Marlierea subg. Eugeniopsis (O. Berg) Kiaersk. (Kiaerskou 1893: 50)
Marlierea sect. Eugeniopsis (O. Berg) Nied. (Niedenzu 1893: 76).
Trees or shrubs; hairs usually reddish and t-shaped; pellucid dots dense on leaves and reproductive structures; branchlets terete, often bearing lenticels; branching usually monopodial (rarely sympodial) bracteoles rounded or acute, usually caducous; inflorescence usually a regularly branching panicle with an abortive, congested terminal primary axis, terminal flowers in groups of three; buds clavate (rarely turbinate or globose); petals (4 –) 5, calyx partially fused (calyx lobes rarely free or completely fused), tearing open parallel to hypanthial tissue, tearing usually regularly; anther thecae of equal height, reversing curvature on dehiscence, exposing interior of sacs as a convex surface; floral disc glabrous; staminal ring narrow, usually comprising less than 30% of total disc width; hypanthium extending into an abruptly flared tube beyond the ovary; ovary bi-locular with 2 ovules per locule; fruits globose or obovoid with persistent, apical hypanthium tube, calyx remains generally falling.
distribution. Atlantic Forest with occasional occurrences in campos rupestres.
Myrcia sect. Gomidesia (O. Berg) B. S. Amorim & E. Lucas comb. & stat. nov.
Cerqueiria O. Berg (1856: 5).
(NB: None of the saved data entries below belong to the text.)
Definition set_state (v : Z) (t : thread) : thread :=
  Thread v (on_cpu t) (on_rq t) (t_cpu t) (cpus_allowed t) (policy t) (prio t) (rt_priority t) (nice t) (timeslice t) (refcount t) (acct t).
Definition set_on_cpu (v : bool) (t : thread) : thread :=
  Thread (state t) v (on_rq t) (t_cpu t) (cpus_allowed t) (policy t) (prio t) (rt_priority t) (nice t) (timeslice t) (refcount t) (acct t).
Definition set_on_rq (v : bool) (t : thread) : thread :=
  Thread (state t) (on_cpu t) v (t_cpu t) (cpus_allowed t) (policy t) (prio t) (rt_priority t) (nice t) (timeslice t) (refcount t) (acct t).
Definition set_t_cpu (v : Z) (t : thread) : thread :=
  Thread (state t) (on_cpu t) (on_rq t) v (cpus_allowed t) (policy t) (prio t) (rt_priority t) (nice t) (timeslice t) (refcount t) (acct t).
Definition set_policy (v : Z) (t : thread) : thread :=
  Thread (state t) (on_cpu t) (on_rq t) (t_cpu t) (cpus_allowed t) v (prio t) (rt_priority t) (nice t) (timeslice t) (refcount t) (acct t).
Definition set_prio (v : Z) (t : thread) : thread :=
  Thread (state t) (on_cpu t) (on_rq t) (t_cpu t) (cpus_allowed t) (policy t) v (rt_priority t) (nice t) (timeslice t) (refcount t) (acct t).
Definition set_rt_priority (v : Z) (t : thread) : thread :=
  Thread (state t) (on_cpu t) (on_rq t) (t_cpu t) (cpus_allowed t) (policy t) (prio t) v (nice t) (timeslice t) (refcount t) (acct t).
Definition set_nice (v : Z) (t : thread) : thread :=
  Thread (state t) (on_cpu t) (on_rq t) (t_cpu t) (cpus_allowed t) (policy t) (prio t) (rt_priority t) v (timeslice t) (refcount t) (acct t).
Definition set_timeslice (v : Z) (t : thread) : thread :=
  Thread (state t) (on_cpu t) (on_rq t) (t_cpu t) (cpus_allowed t) (policy t) (prio t) (rt_priority t) (nice t) v (refcount t) (acct t).
Definition set_refcount (v : Z) (t : thread) : thread :=
  Thread (state t) (on_cpu t) (on_rq t) (t_cpu t) (cpus_allowed t) (policy t) (prio t) (rt_priority t) (nice t) (timeslice t) v (acct t).
Definition set_acct (v : account) (t : thread) : thread :=
  Thread (state t) (on_cpu t) (on_rq t) (t_cpu t) (cpus_allowed t) (policy t) (prio t) (rt_priority t) (nice t) (timeslice t) (refcount t) v.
Type: Cerqueiria sellowiana O. Berg.
Trees or shrubs; often covered in a brownish pubescence, hairs simple or unevenly dibrachiate; branchlets terete; branching usually monopodial; bracteoles usually caducous; inflorescence formed from conflorescences of 2 – 6 (– 8) generally symmetrical uniflorescences; buds globose; perianth usually 5-merous, petals and equally sized sepals distinct and imbricate, abaxially pubescent, calyx lobes generally truncate or rounded, rarely acute; anthers with the internal sac of each pair of locules clearly or slightly overtopping the external sac, open thecae retaining or losing curvature on dehiscence but never reversing and exposing interior of sacs as a convex surface; floral disc pubescent, usually with a light covering of appressed hairs; staminal ring narrow, usually comprising less than 30% of total disc width; hypanthium internally glabrous or pubescent, extending into a short tube beyond the ovary; ovary 2 – 3 (–5)-locular with 2 ovules per locule; fruits globose, often pubescent, with persistent calyx lobes erect at apex.
distribution. Atlantic coastal and associated lowland, montane and gallery forests and cerrado, extending to the Amazon and Caribbean.
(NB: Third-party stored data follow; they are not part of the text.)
Record run_ok (s : sys) : Prop := {
  run_curr c : valid_cpu s c → on_cpu (thr s (curr (cpus s c))) = true ∧ t_cpu (thr s (curr (cpus s c))) = c;
  run_on t : on_cpu (thr s t) = true → on_rq (thr s t) = false ∧ curr (cpus s (t_cpu (thr s t))) = t;
  run_idle c : valid_cpu s c → state (thr s (idle (cpus s c))) = TASK_RUNNING ∧
    on_rq (thr s (idle (cpus s c))) = false ∧ t_cpu (thr s (idle (cpus s c))) = c;
  run_state t : on_rq (thr s t) = true → state (thr s t) = TASK_RUNNING;
  run_prio t : ¬ is_idle s t → valid_prio (prio (thr s t));
  run_cpu t : valid_cpu s (t_cpu (thr s t));
}.

Record sched_ok (s : sys) : Prop := {
  so_rq c : valid_cpu s c → rq_ok s c;
  so_run : run_ok s;
}.

(** ** Bits and lists *)

Lemma testbit_set w p k : 0 ≤ p → 0 ≤ k → Z.testbit (Z.lor w (Z.shiftl 1 p)) k = Z.testbit w k || (p =? k).
Proof. intros. rewrite Z.lor_spec, Z.shiftl_1_l, Z.pow2_bits_eqb by done. done. Qed.

Lemma testbit_clear w p k : 0 ≤ p → 0 ≤ k → Z.testbit (Z.ldiff w (Z.shiftl 1 p)) k = Z.testbit w k && negb (p =? k).
Proof. intros. rewrite Z.ldiff_spec, Z.shiftl_1_l, Z.pow2_bits_eqb by done. done. Qed.

Lemma bits_lt w n : 0 ≤ w → 0 ≤ n → (∀ k, n ≤ k → Z.testbit w k = false) → w < 2 ^ n.
Proof.
  intros Hw Hn H. destruct (decide (w = 0)) as [->|]; [lia|].
  destruct (Z.lt_ge_cases w (2 ^ n)) as [?|Hge]; [done|]. exfalso.
  assert (n ≤ Z.log2 w) by (apply Z.log2_le_pow2; lia).
  pose proof (Z.bit_log2 w ltac:(lia)) as Hb. rewrite H in Hb; done.
Qed.

Lemma bits_above w n k : 0 ≤ w < 2 ^ n → n ≤ k → Z.testbit w k = false.
Proof.
  intros Hw Hk. destruct (decide (w = 0)) as [->|]; [apply Z.testbit_0_l|].
  apply Z.bits_above_log2; [lia|]. apply Z.log2_lt_pow2; [lia|].
  eapply Z.lt_le_trans; [apply Hw|]. apply Z.pow_le_mono_r; lia.
Qed.

Lemma range_set w p : valid_prio p → 0 ≤ w < 2 ^ 32 → 0 ≤ Z.lor w (Z.shiftl 1 p) < 2 ^ 32.
Proof.
  unfold valid_prio, NR_PRIO. intros Hp Hw. assert (0 ≤ Z.lor w (Z.shiftl 1 p)).
  { apply Z.lor_nonneg. split; [lia|]. rewrite Z.shiftl_1_l. apply Z.pow_nonneg. lia. }
  split; [done|]. apply bits_lt; [done..|]. intros k Hk. rewrite testbit_set by lia.
  rewrite (bits_above w 32) by lia. simpl. lia.
Qed.

Lemma range_clear w p : valid_prio p → 0 ≤ w < 2 ^ 32 → 0 ≤ Z.ldiff w (Z.shiftl 1 p) < 2 ^ 32.
Proof.
  unfold valid_prio, NR_PRIO. intros Hp Hw. assert (0 ≤ Z.ldiff w (Z.shiftl 1 p)) by (apply Z.ldiff_nonneg; lia).
  split; [done|]. apply bits_lt; [done..|]. intros k Hk. rewrite testbit_clear by lia.
  by rewrite (bits_above w 32) by lia.
Qed.

Lemma levels_sorted : StronglySorted Z.lt (seqZ 0 NR_PRIO).
Proof. vm_compute. repeat (constructor; [|repeat constructor; done]). constructor. Qed.

Lemma ctz_spec w : 0 < w < 2 ^ 32 →
  valid_prio (ctz w) ∧ Z.testbit w (ctz w) = true ∧ ∀ k, 0 ≤ k < ctz w → Z.testbit w k = false.
Proof.
  intros Hw. unfold ctz, valid_prio, NR_PRIO.
  assert (∀ l lo, (∀ x, x ∈ l → lo ≤ x) → StronglySorted Z.lt l →
    match filter (λ p, Z.testbit w p = true) l with
    | [] => ∀ x, x ∈ l → Z.testbit w x = false
    | p :: _ => p ∈ l ∧ Z.testbit w p = true ∧ ∀ k, k ∈ l → k < p → Z.testbit w k = false end) as H.
  { induction l as [|x l IH]; intros lo Hlo Hs; [by intros x Hx%elem_of_nil|].
    apply StronglySorted_inv in Hs as [Hs Hall]. rewrite Forall_forall in Hall.
    specialize (IH x ltac:(intros y Hy; specialize (Hall y Hy); lia) Hs). rewrite filter_cons.
    case_decide as Hx; [split_and!; [by left|done|]|].
    - intros k [->|Hk]%elem_of_cons Hlt; [lia|]. specialize (Hall k Hk). lia.
    - destruct (filter _ l) as [|p l']; [intros y [->|Hy]%elem_of_cons; [by apply not_true_is_false|by apply IH]|].
      destruct IH as (I1 & I2 & I3). split_and!; [by right|done|].
      intros k [->|Hk]%elem_of_cons Hlt; [by apply not_true_is_false|by apply I3]. }
  specialize (H (seqZ 0 32) 0).
  assert (∀ x, x ∈ seqZ 0 32 → 0 ≤ x) as H0 by (intros x Hx%elem_of_seqZ; lia).
  pose proof levels_sorted as Hs.
  specialize (H H0 Hs). destruct (filter _ _) as [|p l'].
  - exfalso. pose proof (Z.bit_log2 w ltac:(lia)) as Hb. rewrite H in Hb; [done|].
    apply elem_of_seqZ. split; [apply Z.log2_nonneg|]. apply Z.log2_lt_pow2; lia.
  - destruct H as (H1 & H2 & H3). apply elem_of_seqZ in H1. split_and!; [lia|lia|done|].
    intros k Hk. apply H3; [apply elem_of_seqZ; lia|lia].
Qed.

Lemma queue_len_ext q q' : (∀ p, valid_prio p → length (q p) = length (q' p)) → queue_len q = queue_len q'.
Proof.
  intros H. unfold queue_len. assert (∀ l, (∀ p, p ∈ l → valid_prio p) →
    foldr (λ p n, Z.of_nat (length (q p)) + n) 0 l = foldr (λ p n, Z.of_nat (length (q' p)) + n) 0 l) as G.
  { induction l as [|p l IH]; intros Hl; simpl; [done|]. rewrite IH, H by (set_solver). done. }
  apply G. intros p Hp%elem_of_seqZ. unfold valid_prio. lia.
Qed.

Lemma queue_len_change q q' p0 d :
  valid_prio p0 → (∀ p, p ≠ p0 → length (q' p) = length (q p)) →
  Z.of_nat (length (q' p0)) = Z.of_nat (length (q p0)) + d → queue_len q' = queue_len q + d.
Proof.
  intros Hp Ho Hd. unfold queue_len.
  assert (∀ l, NoDup l → foldr (λ p n, Z.of_nat (length (q' p)) + n) 0 l =
    foldr (λ p n, Z.of_nat (length (q p)) + n) 0 l + (if bool_decide (p0 ∈ l) then d else 0)) as G.
  { induction l as [|p l IH]; intros Hl; simpl; [done|]. apply NoDup_cons in Hl as [Hn Hl]. rewrite IH by done.
    destruct (decide (p = p0)) as [->|Hne].
    - rewrite Hd, (bool_decide_false (p0 ∈ l)), (bool_decide_true (p0 ∈ p0 :: l)) by (done || by left). lia.
    - rewrite Ho by done. rewrite (bool_decide_ext (p0 ∈ p :: l) (p0 ∈ l)); [lia|]. rewrite elem_of_cons. naive_solver. }
  rewrite G by apply NoDup_seqZ. rewrite bool_decide_true; [done|]. apply elem_of_seqZ. unfold valid_prio in Hp. lia.
Qed.

Lemma list_del_in t l x : x ∈ list_del t l ↔ x ∈ l ∧ x ≠ t.
Proof. unfold list_del. rewrite list_elem_of_filter. naive_solver. Qed.

Lemma list_del_notin t l : t ∉ l → list_del t l = l.
Proof.
  unfold list_del. induction l as [|x l IH]; intros H; [done|]. rewrite filter_cons_True by (intros ->; apply H; by left).
  rewrite IH; [done|]. intros Hx. apply H. by right.
Qed.

Lemma list_del_length t l : NoDup l → t ∈ l → Z.of_nat (length (list_del t l)) = Z.of_nat (length l) - 1.
Proof.
  induction l as [|x l IH]; intros Hn Ht; [by apply elem_of_nil in Ht|]. apply NoDup_cons in Hn as [Hx Hn].
  unfold list_del. destruct (decide (x = t)) as [->|Hne].
  - rewrite filter_cons_False by naive_solver. fold (list_del t l). rewrite list_del_notin by done. simpl. lia.
  - rewrite filter_cons_True by done. fold (list_del t l). simpl length. rewrite Nat2Z.inj_succ, IH; [lia|done|].
    apply elem_of_cons in Ht. naive_solver.
Qed.

Lemma list_del_nodup t l : NoDup l → NoDup (list_del t l).
Proof. apply NoDup_filter. Qed.

Lemma wrap32_add x y : wrap32 (wrap32 x + y) = wrap32 (x + y).
Proof. unfold wrap32. by rewrite Zplus_mod_idemp_l. Qed.

(** ** Frames *)

Lemma thr_upd s t f u : thr (upd_thr s t f) u = if decide (u = t) then f (thr s t) else thr s u.
Proof.
  unfold upd_thr. cbn [thr]. case_decide as E; [subst; by rewrite fn_lookup_insert|by rewrite fn_lookup_insert_ne].
Qed.

Lemma cpus_upd s c f d : cpus (upd_cpu s c f) d = if decide (d = c) then f (cpus s c) else cpus s d.
Proof.
  unfold upd_cpu. cbn [cpus]. case_decide as E; [subst; by rewrite fn_lookup_insert|by rewrite fn_lookup_insert_ne].
Qed.

(** The queue of [d] is the same and the queued threads look the same. *)
Lemma rq_ok_frame s s' d :
  queue s' d = queue s d → rq_bitmap (cpus s' d) = rq_bitmap (cpus s d) → nr_running (cpus s' d) = nr_running (cpus s d) →
  (∀ u, on_rq (thr s' u) = on_rq (thr s u) ∧
        (on_rq (thr s u) = true → prio (thr s' u) = prio (thr s u) ∧ t_cpu (thr s' u) = t_cpu (thr s u))) →
  rq_ok s d → rq_ok s' d.
Proof.
  intros Hq Hb Hn Hu [H1 H2 H3 H4 H5 H6]. split; rewrite ?Hq, ?Hb, ?Hn; try done.
  - intros p t Ht. destruct (H1 p t Ht) as (E1 & E2 & E3). destruct (Hu t) as [-> F]. destruct (F E2) as [-> ->]. done.
  - intros t. destruct (Hu t) as [-> F]. intros E2. destruct (F E2) as [-> ->]. by apply H2.
Qed.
Myrcia sect. Aguava (Raf.) D. F. Lima & E. Lucas comb. & stat. nov.
Aguava Raf., Sylva Tellur.: 107 (Rafinesque 1838). Lectotype, designated here: Aguava guianensis (Aubl.) Raf. (Rafinesque 1838: 107). Basionym: Eugenia guianensis Aubl., Hist. Pl. Guiane 1: 506 (Aublet 1775).
Atomostigma Kuntze (1898: 76). Type: Atomostigma mattogrossense Kuntze.
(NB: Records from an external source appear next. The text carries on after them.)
(** A slice: the next thread runs and the old one goes to the back. *)
Lemma slice_turn s c now user p cur x q :
  turn s c p cur (x :: q) → ∃ s', slice s c now user = Ok s' ∧ turn s' c p x (q ++ [cur]).
Proof.
  intros HT. unfold slice, cond_resched.
  destruct (run_ticks_turn (Z.to_nat RR_TIMESLICE_TICKS) s c user p cur (x :: q) HT ltac:(done)) as [H1 H2].
  rewrite H2 by (right; split; [vm_compute; lia|]; destruct (tn_share _ _ _ _ _ HT cur ltac:(by left)) as (_ & _ & _ & ?);
    unfold RR_TIMESLICE_TICKS in *; lia).
  clear H2 HT. set (s1 := run_ticks _ s c user) in *. clearbody s1.
  destruct H1 as [T1 T2 T3 T4 T5 T6 T7]. destruct (T7 cur ltac:(by left)) as (C1 & C2 & C3 & C4).
  pose proof (so_rq _ T1 c T2) as Hrq.
  destruct (rq_mem _ _ Hrq p x) as (X1 & X2 & X3); [rewrite T5; by left|].
  destruct (rq_in _ _ Hrq x X2 X3) as [_ Hp]. rewrite X1 in Hp.
  assert (runnable s1 c = true) as Hrun.
  { unfold runnable. rewrite T3, C2. cbn. apply negb_true_iff, Z.eqb_neq, T4. }
  assert (∀ k, ready s1 c k = if decide (k = p) then x :: q ++ [cur] else queue s1 c k) as Hready.
  { intros k. unfold ready. rewrite Hrun, T3, C1. replace (policy _ =? SCHED_FIFO) with false by (symmetry; by apply Z.eqb_neq).
    case_decide as Ek; [subst k; rewrite Z.eqb_refl, T5; done|]. by replace (k =? p) with false by lia. }
  assert (best (ready s1 c) = Some x) as Hbest.
  { apply (best_first _ p x (q ++ [cur])); [done|by rewrite Hready, decide_True|]. intros k Hk.
    rewrite Hready, decide_False by lia. by apply T6. }
  destruct (schedule_spec s1 c now T1 T2) as (s' & Hs & Hok' & [S1 S2 S3 (S4 & S5 & S6) S7 S8]).
  exists s'. split; [done|]. rewrite Hbest in S4, S7, S2. change (default (idle (cpus s1 c)) (Some x)) with x in *.
  assert (on_rq (thr s1 cur) = false) as Hoff.
  { destruct (run_curr _ (so_run _ T1) c T2) as [Ho _]. rewrite T3 in Ho. by destruct (run_on _ (so_run _ T1) cur Ho). }
  assert (x ≠ cur) as Hxc by congruence. pose proof (rq_nodup _ _ Hrq p) as Hnd. rewrite T5 in Hnd. apply NoDup_cons in Hnd as [Hxq Hnd].
  split; [done|unfold valid_cpu; by rewrite S1|done| | | |].
  - rewrite S5. intros E. destruct (run_idle _ (so_run _ T1) c T2) as (_ & I & _). congruence.
  - rewrite S7, Hready, decide_True by done. unfold list_del. rewrite filter_cons_False by naive_solver.
    fold (list_del x (q ++ [cur])). apply list_del_notin. rewrite elem_of_app, list_elem_of_singleton. naive_solver.
  - intros k Hk. rewrite S7, Hready, decide_False, T6 by lia. done.
  - intros t Ht. assert (t ∈ cur :: x :: q) as Ht' by (revert Ht; rewrite !elem_of_cons, elem_of_app, list_elem_of_singleton; naive_solver).
    destruct (T7 t Ht') as (G1 & G2 & G3 & G4). destruct (schedule_keeps _ _ _ _ Hs t) as [K1 K2]. unfold sharing. rewrite K1.
    pose proof (S2 t) as Hv. rewrite T3 in Hv.
    assert (state (thr s' t) = state (thr s1 t) ∧ prio (thr s' t) = prio (thr s1 t)) as [-> ->]; [|by auto].
    destruct (decide (t = x)) as [->|]; [|destruct (decide (t = cur)) as [->|]]; apply vw_inj in Hv as (_ & _ & _ & -> & ->); done.
Qed.

Lemma slices_turn i s c now user p cur q x :
  turn s c p cur q → q !! i = Some x → ∃ s', slices (S i) s c now user = Ok s' ∧ curr (cpus s' c) = x.
Proof.
  revert s cur q. induction i as [|i IH]; intros s cur [|y q] HT Hi; try done;
    destruct (slice_turn s c now user p cur y q HT) as (s1 & E1 & H1); cbn [slices]; rewrite E1; cbn [obind].
  - simplify_eq/=. exists s1. split; [done|apply H1].
  - simpl in Hi. apply (IH s1 y (q ++ [cur]) H1). rewrite lookup_app_l; [done|]. by eapply lookup_lt_Some.
Qed.

(** C17.  Round robin: while the threads of the running thread's level stay
    runnable, are time-sliced and nothing better waits, the thread that waits
    at place [i] of that level has the CPU after [i + 1] slices of at most
    [RR_TIMESLICE_TICKS] ticks each. *)
Theorem round_robin i s c now user p cur q x :
  turn s c p cur q → q !! i = Some x →
  ∃ s', slices (S i) s c now user = Ok s' ∧ curr (cpus s' c) = x.
Proof. apply slices_turn. Qed.

(** Threads 10 and 11 on CPU 0: the first runs, the second waits. *)
Definition ex_two : sys :=
  match schedule (sched_add_new (thread_alloc ex_sched 0 11) 11) 0 7 with Ok s => s | Panic => ex_sched end.

Lemma thread_alloc_idle s c new t : is_idle (thread_alloc s c new) t ↔ is_idle s t.
Proof. done. Qed.

Lemma ex_two_ok : sched_ok ex_two.
Proof.
  assert (nr_cpus_possible ex_sched = 2) as Hn by (vm_compute; reflexivity).
  assert (valid_cpu ex_sched 0) as Hv by (unfold valid_cpu; rewrite Hn; lia).
  assert (¬ is_idle ex_sched 11) as Hi.
  { intros (c & Hc & E). unfold valid_cpu in Hc. rewrite Hn in Hc.
    assert (c = 0 ∨ c = 1) as [->| ->] by lia; vm_compute in E; discriminate E. }
  assert (sched_ok (sched_add_new (thread_alloc ex_sched 0 11) 11)) as H.
  { apply sched_add_new_ok; [|vm_compute; reflexivity|vm_compute; reflexivity|rewrite thread_alloc_idle; exact Hi].
    apply thread_alloc_ok; [exact ex_sched_ok|exact Hv|vm_compute; reflexivity|vm_compute; reflexivity|exact Hi]. }
  assert (valid_cpu (sched_add_new (thread_alloc ex_sched 0 11) 11) 0) as Hv2.
  { unfold valid_cpu. assert (nr_cpus_possible (sched_add_new (thread_alloc ex_sched 0 11) 11) = 2) as E by (vm_compute; reflexivity).
    rewrite E. lia. }
  unfold ex_two. destruct (schedule_spec _ 0 7 H Hv2) as (s' & E & Hok & _). rewrite E. exact Hok.
Qed.

Lemma ex_two_turn : turn ex_two 0 PRIO_NORMAL 10 [11].
Proof.
  assert (valid_cpu ex_two 0) as Hv.
  { unfold valid_cpu. assert (nr_cpus_possible ex_two = 2) as -> by (vm_compute; reflexivity). lia. }
  split; [exact ex_two_ok|exact Hv|vm_compute; reflexivity|vm_compute; intros E; discriminate E|vm_compute; reflexivity| |].
  - intros k Hk. pose proof (rq_bit _ _ (so_rq _ ex_two_ok 0 Hv) k) as Hb.
    assert (rq_bitmap (cpus ex_two 0) = 2 ^ 27) as E by (vm_compute; reflexivity).
    unfold PRIO_NORMAL in Hk. rewrite E, Z.pow2_bits_eqb in Hb by lia. replace (27 =? k) with false in Hb by lia.
    specialize (Hb ltac:(unfold valid_prio, NR_PRIO; lia)). symmetry in Hb. by apply bool_decide_eq_false, dec_stable in Hb.
  - intros t Ht. apply elem_of_cons in Ht as [->|Ht]; [|apply list_elem_of_singleton in Ht as ->];
      (split; [vm_compute; reflexivity|]; split; [vm_compute; reflexivity|]; split; [vm_compute; intros E; discriminate E|]);
      vm_compute; intros E; discriminate E.
Qed.

Lemma round_robin_witness : ∃ s', slices 1 ex_two 0 9 true = Ok s' ∧ curr (cpus s' 0) = 11.
Proof. apply (round_robin 0 ex_two 0 9 true PRIO_NORMAL 10 [11] 11 ex_two_turn). reflexivity. Defined.

(** ** A change of policy during a wake-up

    [try_to_wake_up] gives up the lock of the thread's old queue before
    [activate] takes the lock of the new one.  A [sched_setscheduler] that
    holds the old queue's lock in between sees a thread that is not queued,
    and then changes the priority of a thread that is. *)

Lemma setscheduler_unqueued s t pol rt :
  policy_error pol rt = false → on_rq (thr s t) = false →
  sched_setscheduler s t pol rt = (upd_thr s t (set_sched pol rt), 0).
Proof. intros H1 H2. unfold sched_setscheduler. by rewrite H1, H2. Qed.

(** Two CPUs on line; thread 10 last ran on CPU 1, which is busy with 11,
    and sleeps. *)
Definition ex_race : sys :=
  let s := upd_cpu (upd_cpu (boot 2) 0 set_online) 1 set_online in
  let s := thread_alloc (thread_alloc s 1 11) 1 10 in
  match schedule (sched_add_new s 11) 1 0 with Ok s => s | Panic => s end.

(** The two functions, with the sections of the wake-up around the test of
    [on_rq] and the assignment to [prio] of the change of policy. *)
Definition race (s : sys) (t pol rt : Z) : sys :=
  let s := (wake_locked s t TASK_UNINTERRUPTIBLE).1.1 in (* wake-up, first section *)
  let queued := on_rq (thr s t) in                 (* sched_setscheduler *)
  let s := activate s t in                         (* wake-up, second section *)
  if queued then s else upd_thr s t (set_sched pol rt).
Calyptromyrcia O. Berg (1856: 34). Type: Calyptromyrcia cymosa O. Berg
Trees, shrubs or woody sub-shrubs; hairs simple; branchlets usually terete or sometimes tetrangular; branching not sympodial; bracteoles rounded or acute, usually caducous; inflorescences usually a symmetrical, regularly branching triangular panicle; buds globose; perianth 5-merous, petals and sepals distinct and imbricate, sepals internally pubescent; anther thecae of equal heights, reversing curvature on dehiscence, exposing interior of sacs as a convex surface; floral disc glabrous; staminal ring glabrous and somewhat thickened, usually comprising 30 – 40% of total disc width; hypanthium internally glabrous extending into a flared tube beyond the ovary; ovary consistently tri-locular with 2 ovules per locule; fruits globose, with persistent calyx lobes and flared hypanthium tube at apex.
distribution. Common throughout the distribution of Myrcia s.l., found in all tropical biomes including very wet and dry habitats.
Myrcia sect. Myrcia. Type: Myrcia bracteolaris (Poir.) DC.
Myrtus bracteolaris Poir. in Lam., Encycl. 4: 411 (Lamarck 1798).
Myrcia sect. Sphaerocarpae DC. Type: M. bracteolaris (Poir.) DC. (de Candolle 1828: 245).
Myrcia sect. Bracteatae O. Berg ex Nied. Lectotype designated here: Myrcia bracteata (Rich.) DC. (de Candolle 1828: 245).
Eugenia bracteata Rich., Actes Soc. Hist. Nat. Paris 1: 110 (Richard 1792).
Cumetea Raf. (Rafinesque 1838: 106). Lectotype designated here: Cumetea alba Raf.
Myrcia sect. Eumyrcia Griseb. nom. inval. (Art. 21.3 ICBN (McNeill et al. 2012)).
Trees, shrubs or woody sub-shrubs; hairs simple; branchlets terete or sometimes tetrangular; branching not sympodial; venation often closed with little distinction between primary and secondary veins; bracteoles rounded or acute, usually caducous; inflorescences usually a symmetrical, regularly branching triangular panicle; buds globose; perianth 5-merous, petals and sepals distinct and always free, imbricate and acute, abaxially and/or adaxially pubescent, adaxial hairs frequently silver, silky and appressed; anther thecae of equal heights, reversing curvature on dehiscence, exposing interior of sacs as a convex surface; floral disc flat and pubescent, typically hard to distinguish from broad, densely sericeous staminal ring comprising 60% or more of disc width, occasionally less thick but always sericeous with stiff hairs; hypanthium short, scarcely extending into a tube beyond the ovary, outer surface with appressed, silky hairs to copiously lanate; ovary bi-locular with 2 ovules per locule; fruits cylindrical, with persistent calyx lobes held separated and erect at apex.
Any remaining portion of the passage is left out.